The drumbeat goes on :  ” There are no jobs.”  ” We need to create new jobs. ”  “Government must create jobs.”  “Outsourcing by big companies is a job killer.”

Historically in the U.S.,  jobs for non-professionals were created largely by large public companies.  No longer. Non-governmental jobs have all but  disappeared, excepting small businesses.

Hand-wringing and political bloviating will not solve the problem.  No one has even defined the problem – so I must.

When and where did it start?   Very simply, it started with the repeal of the  Glass Steagall Act in 1999, under Clinton, after which banks started investing (gambling) with depositor’s money while not lending to corporations for what they considered a paltry interest rate. Lack of competent oversight of said gambling  coupled with a lack of  leadership (on both sides of the aisle) largely led to the financial crisis of 2008.

Banks began investing in public companies with whom they had a lending relationship.  They demanded representation on the boards of those same companies. Their mentality was always the same:  manage for short term gain and screw the long term (including the societal impact on the long term).  Profit today at any cost was the motto.  CEOs began to think ‘ tomorrow was some other guy’s problem’.

Banks’ pressure  on CEOs became intense. Labor and energy costs have always been the largest components of ‘Cost of Goods Sold’ and were the first to be reduced or eliminated.  Energy costs have, until very recently due to fracking, been kept high by a failure to invest in energy infrastructure .  (No new refinery has been built in the U.S. in over 30 years.) and environmental fears have restricted pipeline growth.  Flawed government policies on trade and immigration coupled with pandering to environmental activists exacerbated the unemployment numbers.
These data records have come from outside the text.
(* ===== verification/LegacyImport.v ===== *)
(** * The import of the state files of older versions:
    [internal/storage/postgres/legacy_import.go]

    Five files in one directory hold the registrations, the authentication
    state, the deliveries, the audit log and the settings of a server that
    had no database.  The import reads them and writes every record to its
    table, in one transaction over all tables.  The file system, the decoders
    of [encoding/json], the clock and the random source are parameters; error
    texts leave out the values they quote. *)

From S2P Require Import Prelude GoStrings GoUnicode Credentials Domain AuthStore DeliveryStore SettingsSync Postgres.
From S2P Require Import PgRegistration PgAuth PgDelivery PgAudit PgSettings.
Import Postgres.

Module LegacyImport.
Module R := Registration.
Module CR := AuthCredentialRecord.
Module S := AuthSessionRecord.
Module P := PendingAuthRecord.
Module H := AuthHandoffRecord.
Module D := DeliveryRecord.
Module N := Notification.
Module I := EventSubInboxRecord.
Module E := EventSubEnvelope.
Module Sub := Subscription.
Module Ch := ChannelNotificationState.
Module A := AuditRecord.
Module SS := SettingsSyncSnapshot.
Module SU := SettingsSyncUserState.

(** ** The files *)

Record AuthDiskState := mkAuthState {
  Credentials : gmap string CR.t;
  Sessions : gmap string S.t;
  Pending : gmap string P.t;
  Handoffs : gmap string H.t
}.
Record DeliveryDiskState := mkDeliveryState {
  Records : gmap string D.t;
  Seen : gmap string time;
  EventSubInbox : gmap string I.t;
  ChannelStates : gmap string Ch.t
}.
Record AuditDiskState := mkAuditState { AuditRecords : list A.t }.
Record SettingsSyncDiskState := mkSettingsState { Users : gmap string SU.t }.

(** [os.ReadFile]. *)
Inductive file := Missing | Unreadable (err : error) | Contents (text : string).

(** [json.Unmarshal] into the types of the files. *)
Class LegacyJSON := {
  UnmarshalRegistrations : string → result (gmap string R.t);
  UnmarshalAuth : string → result AuthDiskState;
  UnmarshalDeliveries : string → result DeliveryDiskState;
  UnmarshalAudit : string → result AuditDiskState;
  UnmarshalSettings : string → result SettingsSyncDiskState
}.

(** [filepath.Clean]: empty segments and dots go, [..] takes the segment
    before it, and at the root nothing. *)
Definition cleanSegments (isRooted : bool) (segments : list string) : list string :=
  rev (foldl (λ kept segment,
    if (segment == "") || (segment == ".") then kept else
    if segment == ".." then
      match kept with
      | [] => if isRooted then [] else [".."]
      | last :: rest => if last == ".." then ".." :: kept else rest
      end
    else segment :: kept) [] segments).
Definition Clean (path : string) : string :=
  let isRooted := HasPrefix path "/" in
  let cleaned := (if isRooted then "/" else "") +:+ String.concat "/" (cleanSegments isRooted (Split "/" path)) in
  if cleaned == "" then "." else cleaned.
(** [filepath.Join] of a directory that is not empty. *)
Definition JoinPath (directory name : string) : string := Clean (directory +:+ "/" +:+ name).

Record LegacyImportReport := mkReport {
  Registrations : Z;
  CredentialsN : Z;
  SessionsN : Z;
  PendingAuth : Z;
  HandoffsN : Z;
  Deliveries : Z;
  EventSubSeen : Z;
  EventSubInboxN : Z;
  ChannelStatesN : Z;
  AuditRecordsN : Z;
  SettingsSnapshots : Z
}.
#[global] Instance eta_report : Eta LegacyImportReport := λ r,
  mkReport (Registrations r) (CredentialsN r) (SessionsN r) (PendingAuth r) (HandoffsN r) (Deliveries r)
    (EventSubSeen r) (EventSubInboxN r) (ChannelStatesN r) (AuditRecordsN r) (SettingsSnapshots r).
Definition noReport : LegacyImportReport := mkReport 0 0 0 0 0 0 0 0 0 0 0.

(** ** The tables *)

Record store := mkStore {
  registrations : gmap string PgRegistration.row;
  auth : PgAuth.db;
  delivery : PgDelivery.db;
  audit : gmap string A.t;
  settings : PgSettings.table
}.
#[global] Instance eta_store : Eta store := λ s,
  mkStore (registrations s) (auth s) (delivery s) (audit s) (settings s).
Definition emptyStore : store := mkStore ∅ PgAuth.emptyDb PgDelivery.emptyDb ∅ ∅.

(** ** The statements *)

Inductive write :=
| WriteRegistration (r : R.t)
| WriteCredential (r : CR.t)
| WriteSession (tokenHash : string) (r : S.t)
| WritePending (stateHash : string) (r : P.t)
| WriteHandoff (codeHash : string) (r : H.t)
| WriteDelivery (r : D.t)
| WriteSeen (messageID : string) (seenAt : time)
| WriteInbox (messageID : string) (r : I.t) (condition event : string)
| WriteChannel (channelID : string) (r : Ch.t)
| WriteAudit (r : A.t)
| WriteSnapshot (userID : string) (r : SS.t).

(** [nullableTime]: the zero time is null. *)
Definition nullableTime (value : time) : option time := if IsZero value then None else Some (timestamptz value).

Section Statements.
Context `{json : EnvelopeJSON}.

(** The text parameters of a statement. *)
Definition texts (w : write) : list string :=
  match w with
  | WriteRegistration r =>
      [R.InstallationID r; R.DeviceSecretHash r; R.Provider r; R.FirebaseInstallation r; R.Endpoint r; R.P256DH r;
       R.Auth r; R.AppVersion r; R.Platform r; R.UserID r; R.UserLogin r] ++
      R.ChannelIDs r ++ R.ModeratorChannelIDs r ++ R.NotificationRules r ++ R.HighlightPhrases r ++
      R.SelectedUserLogins r
  | WriteCredential r => PgAuth.credentialTexts r
  | WriteSession k r => [k; S.CredentialID r; S.InstallationID r; S.DeviceHash r]
  | WritePending k r => [k; P.InstallationID r; P.DeviceHash r; P.AppCallbackURI r]
  | WriteHandoff k r => [k; H.CredentialID r; H.InstallationID r; H.DeviceHash r; H.AppCallbackURI r; H.StateHash r]
  | WriteDelivery r => PgDelivery.deliveryTexts r
  | WriteSeen k _ => [k]
  | WriteInbox k r condition event =>
      PgDelivery.inboxTexts k (I.Envelope r) condition event ++ [I.Status r; I.LastError r]
  | WriteChannel k r => [k; Ch.Title r; Ch.CategoryName r]
  | WriteAudit r => PgAudit.auditTexts r
  | WriteSnapshot k r => [k; SS.UpdatedByInstallationID r; SS.AppVersion r; SS.ContentHash r; SS.Payload r]
  end.

(** [INSERT ... ON CONFLICT (key) DO UPDATE]: another row with the same value
    in a unique index is an error. *)
Definition upsert {K V} `{Countable K} (same : V → V → bool) (key : K) (v : V) (m : gmap K V) : result (gmap K V) :=
  if existsb (λ kv : K * V, negb (bool_decide (kv.1 = key)) && same v kv.2) (map_to_list m)
  then Err PgAuth.duplicateKey else Ok (<[key := v]> m).
Definition noIndex {V} (_ _ : V) : bool := false.

(** The row of a registration: the columns for the device token of APNs, the
    rules per channel and the mutes are not in the statement, and keep what
    they hold or their defaults. *)
Definition registrationRow (r : R.t) (old : option PgRegistration.row) : PgRegistration.row :=
  PgRegistration.mkRow
    (r <| R.DeviceSecret := "" |> <| R.NotificationChannelRules := ∅ |>
       <| R.NotificationChannelMutedUntilEpochMillis := ∅ |> <| R.UpdatedAt := timestamptz (R.UpdatedAt r) |>
       <| R.APNsDeviceToken := match old with Some o => R.APNsDeviceToken (PgRegistration.columns o) | None => "" end |>)
    (match old with Some o => PgRegistration.rulesColumn o | None => "{}" end)
    (match old with Some o => PgRegistration.mutedColumn o | None => "{}" end).

Definition credentialRow (r : CR.t) : CR.t :=
  r <| CR.AccessExpiresAt := timestamptz (CR.AccessExpiresAt r) |>
    <| CR.LastValidatedAt := timestamptz (CR.LastValidatedAt r) |> <| CR.UpdatedAt := timestamptz (CR.UpdatedAt r) |>.
Definition sessionRow (r : S.t) : S.t :=
  r <| S.CreatedAt := timestamptz (S.CreatedAt r) |> <| S.ExpiresAt := timestamptz (S.ExpiresAt r) |>.
Definition pendingRow (r : P.t) : P.t :=
  r <| P.CreatedAt := timestamptz (P.CreatedAt r) |> <| P.ExpiresAt := timestamptz (P.ExpiresAt r) |>.
Definition handoffRow (r : H.t) : H.t :=
  r <| H.CreatedAt := timestamptz (H.CreatedAt r) |> <| H.ExpiresAt := timestamptz (H.ExpiresAt r) |>.
Definition deliveryRow (r : D.t) : PgDelivery.deliveryRow :=
  PgDelivery.mkDelivery (PgDelivery.fields (PgDelivery.rowOf r)) (nullableTime (D.SentAt r)) (nullableTime (D.AckedAt r)).
Definition inboxRow (messageID : string) (r : I.t) (condition event : string) : PgDelivery.inboxRow :=
  let envelope := (I.Envelope r)
    <| E.Subscription_ := (E.Subscription_ (I.Envelope r)) <| Sub.Condition := ∅ |> |> <| E.Event := ∅ |> in
  PgDelivery.mkInbox
    (r <| I.MessageID := messageID |> <| I.Envelope := envelope |> <| I.AvailableAt := timestamptz (I.AvailableAt r) |>
       <| I.ExpiresAt := timestamptz (I.ExpiresAt r) |> <| I.ReceivedAt := timestamptz (I.ReceivedAt r) |>
       <| I.LastAttemptAt := 0 |>)
    condition event (nullableTime (I.LastAttemptAt r)).
Definition channelRow (r : Ch.t) : Ch.t := r <| Ch.UpdatedAt := timestamptz (Ch.UpdatedAt r) |>.
Definition auditRow (r : A.t) : A.t := r <| A.Timestamp := timestamptz (A.Timestamp r) |>.
Definition snapshotRow (r : SS.t) (payload : string) : SS.t :=
  r <| SS.UpdatedAt := timestamptz (SS.UpdatedAt r) |> <| SS.Payload := payload |>.

Definition checkConstraint : error := ErrMsg "violates check constraint".
Definition invalidJSON : error := ErrMsg "invalid input syntax for type json".

(** A row that refers to a credential. *)
Definition references (credentialID : string) (t : store) : result () :=
  match PgAuth.credentials (auth t) !! credentialID with Some _ => Ok () | None => Err PgAuth.foreignKey end.

(** The effect of a statement. *)
Definition effect (w : write) (t : store) : result store :=
  match w with
  | WriteRegistration r =>
      if negb (bool_decide (R.Provider r ∈ PgRegistration.providers)) then Err checkConstraint else
      let? m := upsert noIndex (R.InstallationID r)
        (registrationRow r (registrations t !! R.InstallationID r)) (registrations t) in
      Ok (t <| registrations := m |>)
  | WriteCredential r =>
      let? m := upsert noIndex (CR.ID r) (credentialRow r) (PgAuth.credentials (auth t)) in
      Ok (t <| auth := (auth t) <| PgAuth.credentials := m |> |>)
  | WriteSession k r =>
      let? m := upsert (λ x y, S.InstallationID x == S.InstallationID y) k (sessionRow r) (PgAuth.sessions (auth t)) in
      let? _ := references (S.CredentialID r) t in
      Ok (t <| auth := (auth t) <| PgAuth.sessions := m |> |>)
  | WritePending k r =>
      let? m := upsert (λ x y, (P.InstallationID x == P.InstallationID y) && (P.DeviceHash x == P.DeviceHash y)) k
        (pendingRow r) (PgAuth.pending (auth t)) in
      Ok (t <| auth := (auth t) <| PgAuth.pending := m |> |>)
  | WriteHandoff k r =>
      let? m := upsert (λ x y, (H.InstallationID x == H.InstallationID y) && (H.DeviceHash x == H.DeviceHash y)) k
        (handoffRow r) (PgAuth.handoffs (auth t)) in
      let? _ := references (H.CredentialID r) t in
      Ok (t <| auth := (auth t) <| PgAuth.handoffs := m |> |>)
  | WriteDelivery r =>
      let? attempts := integer (D.AttemptCount r) in
      if negb (bool_decide (D.Status r ∈ PgDelivery.deliveryStatuses)) || (attempts <? 0) then Err checkConstraint else
      let? m := upsert (λ x y, PgDelivery.samePair (D.InstallationID (PgDelivery.fields x))
                                 (D.EventID (PgDelivery.fields x)) y)
        (D.ID r) (deliveryRow r) (PgDelivery.deliveries (delivery t)) in
      Ok (t <| delivery := (delivery t) <| PgDelivery.deliveries := m |> |>)
  | WriteSeen k seenAt =>
      let? m := upsert noIndex k (timestamptz seenAt) (PgDelivery.seen (delivery t)) in
      Ok (t <| delivery := (delivery t) <| PgDelivery.seen := m |> |>)
  | WriteInbox k r condition event =>
      match jsonb condition, jsonb event with
      | Some condition, Some event =>
          let? attempts := integer (I.AttemptCount r) in
          if negb (bool_decide (I.Status r ∈ ["pending"; "dead"])) || (attempts <? 0) then Err checkConstraint else
          let? m := upsert noIndex k (inboxRow k r condition event) (PgDelivery.inbox (delivery t)) in
          Ok (t <| delivery := (delivery t) <| PgDelivery.inbox := m |> |>)
      | _, _ => Err invalidJSON
      end
  | WriteChannel k r =>
      let? m := upsert noIndex k (channelRow r) (PgDelivery.channels (delivery t)) in
      Ok (t <| delivery := (delivery t) <| PgDelivery.channels := m |> |>)
  | WriteAudit r =>
      match audit t !! A.ID r with
      | Some _ => Ok t
      | None => Ok (t <| audit := <[A.ID r := auditRow r]> (audit t) |>)
      end
  | WriteSnapshot k r =>
      match jsonb (SS.Payload r) with
      | None => Err invalidJSON
      | Some payload =>
          if SS.Revision r <=? 0 then Err checkConstraint else
          let? m := upsert noIndex (k, SS.Revision r) (snapshotRow r payload) (settings t) in
          Ok (t <| settings := m |>)
      end
  end.
End Statements.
Social media companies are currently soaking up all available investment capital, again for short term gains. When trouble (bankruptcy) occurs those companies will suddenly find all their assets have two feet and have jumped ship leaving the common shareholders with squat.  No hard assets to distribute. Again, the banks got out early and whole, by generating false demand for these fledgling companies with no history or record of earnings and making huge fees by selling to unsuspecting buyers (other social media ‘players’).

Unfortunately for job hunters, it is a vicious cycle: Banks have amassed all the money and lend almost nothing for domestic capital investment;  they employ lobbyists who whipsaw and threaten Congress which in its cocoon of feckless pandering passes laws that drive jobs out of the country.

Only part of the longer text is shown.